Determine how many lines of the data include the word "Hclean", and write only that number.

(Records drawn from a dataset)
*** Begin section ***

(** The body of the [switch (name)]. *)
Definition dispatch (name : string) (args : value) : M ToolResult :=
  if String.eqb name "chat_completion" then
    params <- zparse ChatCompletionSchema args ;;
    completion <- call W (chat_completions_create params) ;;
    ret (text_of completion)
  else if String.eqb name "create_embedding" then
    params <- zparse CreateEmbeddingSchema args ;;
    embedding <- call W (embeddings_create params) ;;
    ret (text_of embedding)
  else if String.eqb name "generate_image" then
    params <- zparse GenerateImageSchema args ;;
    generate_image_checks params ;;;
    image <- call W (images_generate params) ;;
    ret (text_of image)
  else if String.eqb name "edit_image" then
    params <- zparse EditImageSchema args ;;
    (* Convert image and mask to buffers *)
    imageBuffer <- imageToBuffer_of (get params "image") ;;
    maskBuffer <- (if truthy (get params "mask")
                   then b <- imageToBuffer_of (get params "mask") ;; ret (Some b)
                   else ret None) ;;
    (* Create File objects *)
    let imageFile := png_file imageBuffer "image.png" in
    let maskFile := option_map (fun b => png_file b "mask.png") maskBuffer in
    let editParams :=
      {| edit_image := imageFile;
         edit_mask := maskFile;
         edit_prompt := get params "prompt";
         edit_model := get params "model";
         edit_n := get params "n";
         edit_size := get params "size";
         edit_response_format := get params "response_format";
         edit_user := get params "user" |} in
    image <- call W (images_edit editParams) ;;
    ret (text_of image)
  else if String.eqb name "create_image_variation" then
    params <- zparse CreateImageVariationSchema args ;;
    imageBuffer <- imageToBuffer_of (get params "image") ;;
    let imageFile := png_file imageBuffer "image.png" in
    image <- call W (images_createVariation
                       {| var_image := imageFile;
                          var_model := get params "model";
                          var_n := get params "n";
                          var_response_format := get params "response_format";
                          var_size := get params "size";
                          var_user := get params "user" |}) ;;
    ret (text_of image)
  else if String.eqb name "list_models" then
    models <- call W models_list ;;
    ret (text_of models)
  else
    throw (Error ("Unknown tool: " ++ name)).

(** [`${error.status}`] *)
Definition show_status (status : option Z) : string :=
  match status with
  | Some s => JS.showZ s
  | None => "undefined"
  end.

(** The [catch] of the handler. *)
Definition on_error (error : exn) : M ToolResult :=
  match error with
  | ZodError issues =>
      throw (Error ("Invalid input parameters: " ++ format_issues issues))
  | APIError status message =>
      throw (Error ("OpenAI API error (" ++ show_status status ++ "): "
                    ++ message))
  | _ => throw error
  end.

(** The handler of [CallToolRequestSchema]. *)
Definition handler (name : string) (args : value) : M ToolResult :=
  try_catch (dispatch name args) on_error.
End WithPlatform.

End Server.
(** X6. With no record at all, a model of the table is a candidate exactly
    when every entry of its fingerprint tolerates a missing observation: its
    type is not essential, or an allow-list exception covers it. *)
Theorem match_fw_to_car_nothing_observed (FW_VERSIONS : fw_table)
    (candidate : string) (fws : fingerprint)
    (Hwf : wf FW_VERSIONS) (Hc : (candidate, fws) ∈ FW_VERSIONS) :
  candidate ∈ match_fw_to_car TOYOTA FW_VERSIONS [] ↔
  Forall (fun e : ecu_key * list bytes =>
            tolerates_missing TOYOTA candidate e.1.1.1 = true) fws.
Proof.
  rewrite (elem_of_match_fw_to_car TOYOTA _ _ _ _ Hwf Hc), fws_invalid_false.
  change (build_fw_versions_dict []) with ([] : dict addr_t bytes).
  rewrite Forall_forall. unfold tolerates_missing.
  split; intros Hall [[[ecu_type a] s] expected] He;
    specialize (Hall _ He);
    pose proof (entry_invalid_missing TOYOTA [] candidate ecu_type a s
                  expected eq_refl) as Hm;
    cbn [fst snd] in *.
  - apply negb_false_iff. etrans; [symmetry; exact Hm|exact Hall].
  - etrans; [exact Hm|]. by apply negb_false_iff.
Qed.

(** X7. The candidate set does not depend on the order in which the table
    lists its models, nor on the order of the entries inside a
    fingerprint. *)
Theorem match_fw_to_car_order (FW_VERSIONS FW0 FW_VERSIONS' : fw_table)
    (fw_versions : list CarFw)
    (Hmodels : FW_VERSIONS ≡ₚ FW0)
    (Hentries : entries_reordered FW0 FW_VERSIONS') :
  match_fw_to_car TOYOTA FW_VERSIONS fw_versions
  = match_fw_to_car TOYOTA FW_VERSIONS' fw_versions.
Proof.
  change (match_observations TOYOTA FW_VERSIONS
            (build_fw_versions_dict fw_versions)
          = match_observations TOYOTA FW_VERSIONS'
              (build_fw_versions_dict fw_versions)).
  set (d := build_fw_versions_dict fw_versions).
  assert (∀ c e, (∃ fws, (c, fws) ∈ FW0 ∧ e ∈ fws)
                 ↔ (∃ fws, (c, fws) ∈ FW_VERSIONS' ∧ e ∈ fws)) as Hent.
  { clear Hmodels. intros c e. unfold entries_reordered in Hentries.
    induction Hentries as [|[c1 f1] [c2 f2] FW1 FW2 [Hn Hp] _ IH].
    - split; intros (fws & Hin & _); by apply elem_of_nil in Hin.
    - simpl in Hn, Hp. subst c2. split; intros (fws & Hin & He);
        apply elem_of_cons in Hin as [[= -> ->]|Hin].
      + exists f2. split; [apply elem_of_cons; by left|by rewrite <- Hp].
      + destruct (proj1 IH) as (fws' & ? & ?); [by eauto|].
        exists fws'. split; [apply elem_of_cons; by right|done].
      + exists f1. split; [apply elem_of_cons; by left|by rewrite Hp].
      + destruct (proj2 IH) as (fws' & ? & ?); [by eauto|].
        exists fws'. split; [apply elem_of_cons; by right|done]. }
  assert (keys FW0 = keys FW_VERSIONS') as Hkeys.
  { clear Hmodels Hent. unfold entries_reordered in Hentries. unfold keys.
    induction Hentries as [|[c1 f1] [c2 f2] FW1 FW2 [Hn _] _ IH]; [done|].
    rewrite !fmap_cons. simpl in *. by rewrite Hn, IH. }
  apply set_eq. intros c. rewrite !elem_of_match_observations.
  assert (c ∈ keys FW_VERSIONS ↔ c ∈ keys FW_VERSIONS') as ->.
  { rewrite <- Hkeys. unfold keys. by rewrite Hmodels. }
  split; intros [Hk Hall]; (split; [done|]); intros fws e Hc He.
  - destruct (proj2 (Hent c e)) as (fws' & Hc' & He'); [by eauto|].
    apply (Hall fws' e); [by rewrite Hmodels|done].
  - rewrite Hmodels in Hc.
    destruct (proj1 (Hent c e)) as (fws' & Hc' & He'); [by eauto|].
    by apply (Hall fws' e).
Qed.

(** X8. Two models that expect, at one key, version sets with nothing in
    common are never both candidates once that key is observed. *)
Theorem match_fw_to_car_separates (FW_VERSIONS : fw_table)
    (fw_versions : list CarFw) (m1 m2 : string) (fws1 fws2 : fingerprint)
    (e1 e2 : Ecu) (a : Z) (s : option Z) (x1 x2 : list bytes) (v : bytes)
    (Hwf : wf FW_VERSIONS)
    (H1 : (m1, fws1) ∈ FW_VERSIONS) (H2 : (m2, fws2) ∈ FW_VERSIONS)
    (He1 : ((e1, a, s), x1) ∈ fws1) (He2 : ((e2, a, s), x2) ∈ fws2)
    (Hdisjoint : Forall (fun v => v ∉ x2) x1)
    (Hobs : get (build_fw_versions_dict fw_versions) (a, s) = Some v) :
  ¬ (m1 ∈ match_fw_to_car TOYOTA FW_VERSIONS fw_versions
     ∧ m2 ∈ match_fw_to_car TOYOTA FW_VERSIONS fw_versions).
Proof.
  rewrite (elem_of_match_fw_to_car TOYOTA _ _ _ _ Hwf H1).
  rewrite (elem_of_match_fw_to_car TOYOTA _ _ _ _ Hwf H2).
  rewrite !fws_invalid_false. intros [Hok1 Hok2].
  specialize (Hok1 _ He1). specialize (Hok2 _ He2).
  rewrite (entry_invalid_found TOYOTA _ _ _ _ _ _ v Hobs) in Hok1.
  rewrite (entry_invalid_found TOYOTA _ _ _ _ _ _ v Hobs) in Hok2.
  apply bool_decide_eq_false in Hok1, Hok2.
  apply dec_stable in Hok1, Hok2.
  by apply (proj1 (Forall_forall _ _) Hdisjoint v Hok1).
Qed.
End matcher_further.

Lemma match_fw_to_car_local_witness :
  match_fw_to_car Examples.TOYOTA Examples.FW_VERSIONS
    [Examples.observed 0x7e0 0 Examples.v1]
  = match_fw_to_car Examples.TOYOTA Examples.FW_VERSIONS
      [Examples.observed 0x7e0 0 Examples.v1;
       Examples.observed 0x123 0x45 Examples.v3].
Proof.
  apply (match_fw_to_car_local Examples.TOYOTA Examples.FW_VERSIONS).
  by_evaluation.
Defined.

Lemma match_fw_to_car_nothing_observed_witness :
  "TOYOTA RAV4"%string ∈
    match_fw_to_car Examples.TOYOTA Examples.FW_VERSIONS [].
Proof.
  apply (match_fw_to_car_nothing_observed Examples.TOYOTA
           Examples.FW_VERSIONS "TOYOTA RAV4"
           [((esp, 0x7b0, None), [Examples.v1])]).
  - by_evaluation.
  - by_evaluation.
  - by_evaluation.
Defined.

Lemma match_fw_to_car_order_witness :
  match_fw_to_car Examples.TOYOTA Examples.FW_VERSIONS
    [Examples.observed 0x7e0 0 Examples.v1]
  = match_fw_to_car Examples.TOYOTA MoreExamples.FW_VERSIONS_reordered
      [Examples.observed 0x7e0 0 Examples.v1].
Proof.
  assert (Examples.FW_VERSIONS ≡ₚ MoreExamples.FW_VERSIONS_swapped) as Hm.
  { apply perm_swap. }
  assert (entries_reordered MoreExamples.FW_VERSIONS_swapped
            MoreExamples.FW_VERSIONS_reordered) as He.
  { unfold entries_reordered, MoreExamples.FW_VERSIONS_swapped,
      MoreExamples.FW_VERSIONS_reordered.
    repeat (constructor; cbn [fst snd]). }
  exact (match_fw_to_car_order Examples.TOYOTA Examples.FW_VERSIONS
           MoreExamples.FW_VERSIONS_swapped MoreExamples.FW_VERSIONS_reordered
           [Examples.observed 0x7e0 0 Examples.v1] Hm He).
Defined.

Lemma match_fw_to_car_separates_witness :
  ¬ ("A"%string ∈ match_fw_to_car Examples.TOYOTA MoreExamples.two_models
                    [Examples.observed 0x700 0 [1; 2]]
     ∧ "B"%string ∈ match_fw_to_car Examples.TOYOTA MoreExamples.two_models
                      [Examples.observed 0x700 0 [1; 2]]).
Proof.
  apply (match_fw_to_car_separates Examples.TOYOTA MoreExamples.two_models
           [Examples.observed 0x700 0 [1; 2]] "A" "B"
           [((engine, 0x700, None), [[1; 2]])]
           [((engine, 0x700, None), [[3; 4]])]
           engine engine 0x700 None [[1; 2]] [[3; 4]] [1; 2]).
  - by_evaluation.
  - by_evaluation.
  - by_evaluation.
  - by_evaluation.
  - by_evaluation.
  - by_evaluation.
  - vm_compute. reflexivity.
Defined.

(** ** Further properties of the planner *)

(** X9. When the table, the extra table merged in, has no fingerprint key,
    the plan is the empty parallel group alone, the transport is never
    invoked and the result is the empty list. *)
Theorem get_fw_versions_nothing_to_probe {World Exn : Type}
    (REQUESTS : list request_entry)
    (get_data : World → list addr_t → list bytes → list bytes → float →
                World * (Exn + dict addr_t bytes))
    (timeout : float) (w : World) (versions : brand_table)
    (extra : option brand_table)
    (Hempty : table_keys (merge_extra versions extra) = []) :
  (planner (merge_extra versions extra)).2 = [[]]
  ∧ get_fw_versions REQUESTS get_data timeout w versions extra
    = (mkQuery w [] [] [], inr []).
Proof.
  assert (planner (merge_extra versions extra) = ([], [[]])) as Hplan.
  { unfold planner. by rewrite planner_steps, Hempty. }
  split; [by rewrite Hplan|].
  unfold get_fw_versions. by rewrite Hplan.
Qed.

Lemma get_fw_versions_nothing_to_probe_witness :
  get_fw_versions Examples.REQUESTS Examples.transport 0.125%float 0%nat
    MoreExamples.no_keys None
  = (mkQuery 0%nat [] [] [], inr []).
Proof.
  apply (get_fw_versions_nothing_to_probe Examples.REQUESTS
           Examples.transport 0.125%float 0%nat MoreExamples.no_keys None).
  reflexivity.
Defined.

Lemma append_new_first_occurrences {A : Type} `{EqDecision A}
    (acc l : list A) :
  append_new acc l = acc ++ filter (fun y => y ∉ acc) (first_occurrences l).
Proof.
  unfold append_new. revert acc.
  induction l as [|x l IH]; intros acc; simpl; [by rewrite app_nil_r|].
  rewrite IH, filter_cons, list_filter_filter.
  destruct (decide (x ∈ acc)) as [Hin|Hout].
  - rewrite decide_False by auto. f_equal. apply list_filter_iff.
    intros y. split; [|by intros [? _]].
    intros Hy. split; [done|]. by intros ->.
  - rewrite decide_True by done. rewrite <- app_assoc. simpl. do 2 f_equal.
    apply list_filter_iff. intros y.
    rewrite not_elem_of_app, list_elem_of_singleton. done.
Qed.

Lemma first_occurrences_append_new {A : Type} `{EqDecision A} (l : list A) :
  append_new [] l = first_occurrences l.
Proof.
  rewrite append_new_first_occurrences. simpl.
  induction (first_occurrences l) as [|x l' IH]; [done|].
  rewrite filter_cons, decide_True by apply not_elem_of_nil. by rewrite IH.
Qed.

*** End section ***
*** Begin section ***

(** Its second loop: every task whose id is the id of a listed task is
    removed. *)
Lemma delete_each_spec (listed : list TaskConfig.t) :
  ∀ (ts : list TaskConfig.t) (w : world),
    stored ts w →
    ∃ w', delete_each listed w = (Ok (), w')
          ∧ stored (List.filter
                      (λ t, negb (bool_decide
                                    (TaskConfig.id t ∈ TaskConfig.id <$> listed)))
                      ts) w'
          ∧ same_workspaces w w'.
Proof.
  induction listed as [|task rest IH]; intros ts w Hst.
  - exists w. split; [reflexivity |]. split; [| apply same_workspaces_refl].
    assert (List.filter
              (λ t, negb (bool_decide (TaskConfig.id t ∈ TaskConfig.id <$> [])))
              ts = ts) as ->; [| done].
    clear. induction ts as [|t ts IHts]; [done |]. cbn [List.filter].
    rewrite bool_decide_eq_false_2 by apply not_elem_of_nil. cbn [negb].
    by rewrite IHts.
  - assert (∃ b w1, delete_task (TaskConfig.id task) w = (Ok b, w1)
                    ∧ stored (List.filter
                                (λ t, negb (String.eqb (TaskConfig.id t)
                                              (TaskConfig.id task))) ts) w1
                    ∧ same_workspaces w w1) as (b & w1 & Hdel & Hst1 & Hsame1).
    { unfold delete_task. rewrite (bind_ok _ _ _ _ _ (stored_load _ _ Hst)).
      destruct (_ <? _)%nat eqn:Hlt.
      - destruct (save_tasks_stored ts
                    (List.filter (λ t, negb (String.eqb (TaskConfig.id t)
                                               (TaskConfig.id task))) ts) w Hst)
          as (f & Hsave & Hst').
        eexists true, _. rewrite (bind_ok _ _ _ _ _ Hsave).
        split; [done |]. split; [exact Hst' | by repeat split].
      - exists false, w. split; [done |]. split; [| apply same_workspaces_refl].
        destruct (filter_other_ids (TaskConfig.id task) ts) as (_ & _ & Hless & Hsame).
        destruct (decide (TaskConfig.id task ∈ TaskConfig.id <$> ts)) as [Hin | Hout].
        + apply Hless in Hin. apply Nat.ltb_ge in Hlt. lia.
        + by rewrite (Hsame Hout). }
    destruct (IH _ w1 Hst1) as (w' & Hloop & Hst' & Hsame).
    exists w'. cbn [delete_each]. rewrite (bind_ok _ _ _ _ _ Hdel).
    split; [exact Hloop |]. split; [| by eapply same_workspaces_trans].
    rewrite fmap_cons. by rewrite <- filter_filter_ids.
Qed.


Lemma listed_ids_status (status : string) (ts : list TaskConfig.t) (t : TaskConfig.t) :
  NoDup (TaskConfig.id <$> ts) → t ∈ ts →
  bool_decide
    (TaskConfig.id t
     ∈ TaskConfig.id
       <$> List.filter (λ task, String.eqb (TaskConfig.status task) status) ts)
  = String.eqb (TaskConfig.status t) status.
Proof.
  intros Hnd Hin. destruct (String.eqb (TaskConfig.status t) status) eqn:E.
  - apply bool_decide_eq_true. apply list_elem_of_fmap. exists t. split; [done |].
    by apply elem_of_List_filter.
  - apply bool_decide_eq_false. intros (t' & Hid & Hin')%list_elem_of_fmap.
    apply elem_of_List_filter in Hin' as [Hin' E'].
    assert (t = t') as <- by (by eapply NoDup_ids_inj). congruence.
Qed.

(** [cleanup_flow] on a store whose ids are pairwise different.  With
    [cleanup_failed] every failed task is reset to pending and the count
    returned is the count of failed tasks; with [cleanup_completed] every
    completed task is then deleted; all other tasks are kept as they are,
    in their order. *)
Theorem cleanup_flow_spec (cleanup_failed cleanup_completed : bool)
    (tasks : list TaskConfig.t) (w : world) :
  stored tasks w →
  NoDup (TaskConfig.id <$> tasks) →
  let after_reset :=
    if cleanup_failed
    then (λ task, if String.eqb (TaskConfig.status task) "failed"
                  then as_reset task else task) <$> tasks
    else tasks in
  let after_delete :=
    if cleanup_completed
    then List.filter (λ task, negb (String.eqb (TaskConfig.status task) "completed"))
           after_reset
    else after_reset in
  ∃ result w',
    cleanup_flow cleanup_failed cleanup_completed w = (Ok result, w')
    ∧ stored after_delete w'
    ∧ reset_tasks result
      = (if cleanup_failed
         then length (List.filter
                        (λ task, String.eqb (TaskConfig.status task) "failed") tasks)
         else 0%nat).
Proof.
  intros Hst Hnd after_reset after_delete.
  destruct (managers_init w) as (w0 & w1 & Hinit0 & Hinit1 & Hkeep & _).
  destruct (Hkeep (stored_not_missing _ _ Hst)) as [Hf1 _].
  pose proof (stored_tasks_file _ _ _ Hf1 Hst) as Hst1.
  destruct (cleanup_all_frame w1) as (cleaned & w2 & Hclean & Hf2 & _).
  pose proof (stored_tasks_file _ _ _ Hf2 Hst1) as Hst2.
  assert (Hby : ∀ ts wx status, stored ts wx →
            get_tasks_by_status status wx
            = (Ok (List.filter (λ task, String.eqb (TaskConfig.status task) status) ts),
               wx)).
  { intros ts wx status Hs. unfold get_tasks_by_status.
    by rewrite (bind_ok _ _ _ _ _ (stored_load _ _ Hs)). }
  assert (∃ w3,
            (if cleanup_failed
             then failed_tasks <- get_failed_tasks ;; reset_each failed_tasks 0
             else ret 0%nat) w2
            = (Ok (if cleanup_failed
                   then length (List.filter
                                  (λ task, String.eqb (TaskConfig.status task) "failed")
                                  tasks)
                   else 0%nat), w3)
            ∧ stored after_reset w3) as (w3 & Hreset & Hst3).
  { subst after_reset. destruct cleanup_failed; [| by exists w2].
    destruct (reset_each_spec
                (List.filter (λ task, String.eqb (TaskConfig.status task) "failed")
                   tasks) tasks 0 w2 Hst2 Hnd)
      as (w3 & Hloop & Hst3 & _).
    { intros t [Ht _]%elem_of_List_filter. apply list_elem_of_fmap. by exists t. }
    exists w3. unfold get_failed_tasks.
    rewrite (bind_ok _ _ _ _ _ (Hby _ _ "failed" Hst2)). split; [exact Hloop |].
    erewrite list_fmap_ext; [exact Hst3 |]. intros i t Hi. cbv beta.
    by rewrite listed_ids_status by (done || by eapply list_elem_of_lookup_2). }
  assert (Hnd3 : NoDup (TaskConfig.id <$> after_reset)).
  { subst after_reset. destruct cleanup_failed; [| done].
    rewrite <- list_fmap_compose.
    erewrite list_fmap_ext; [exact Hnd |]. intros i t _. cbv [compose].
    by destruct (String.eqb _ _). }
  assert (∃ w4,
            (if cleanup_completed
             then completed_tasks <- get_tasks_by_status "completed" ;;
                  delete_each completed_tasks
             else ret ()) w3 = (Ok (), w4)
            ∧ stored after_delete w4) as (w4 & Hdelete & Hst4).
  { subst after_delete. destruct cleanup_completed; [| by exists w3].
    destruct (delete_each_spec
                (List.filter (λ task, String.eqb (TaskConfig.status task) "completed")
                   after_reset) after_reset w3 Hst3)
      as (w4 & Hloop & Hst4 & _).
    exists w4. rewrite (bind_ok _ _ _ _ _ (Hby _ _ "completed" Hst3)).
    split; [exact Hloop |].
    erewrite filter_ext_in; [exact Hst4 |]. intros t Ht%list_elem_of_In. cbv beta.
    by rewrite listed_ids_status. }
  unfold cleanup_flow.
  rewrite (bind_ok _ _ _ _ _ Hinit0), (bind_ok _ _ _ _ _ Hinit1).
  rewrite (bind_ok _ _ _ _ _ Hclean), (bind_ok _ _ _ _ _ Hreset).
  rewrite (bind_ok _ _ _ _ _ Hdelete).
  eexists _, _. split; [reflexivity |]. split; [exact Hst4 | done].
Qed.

*** End section ***

**Solution to this task**
2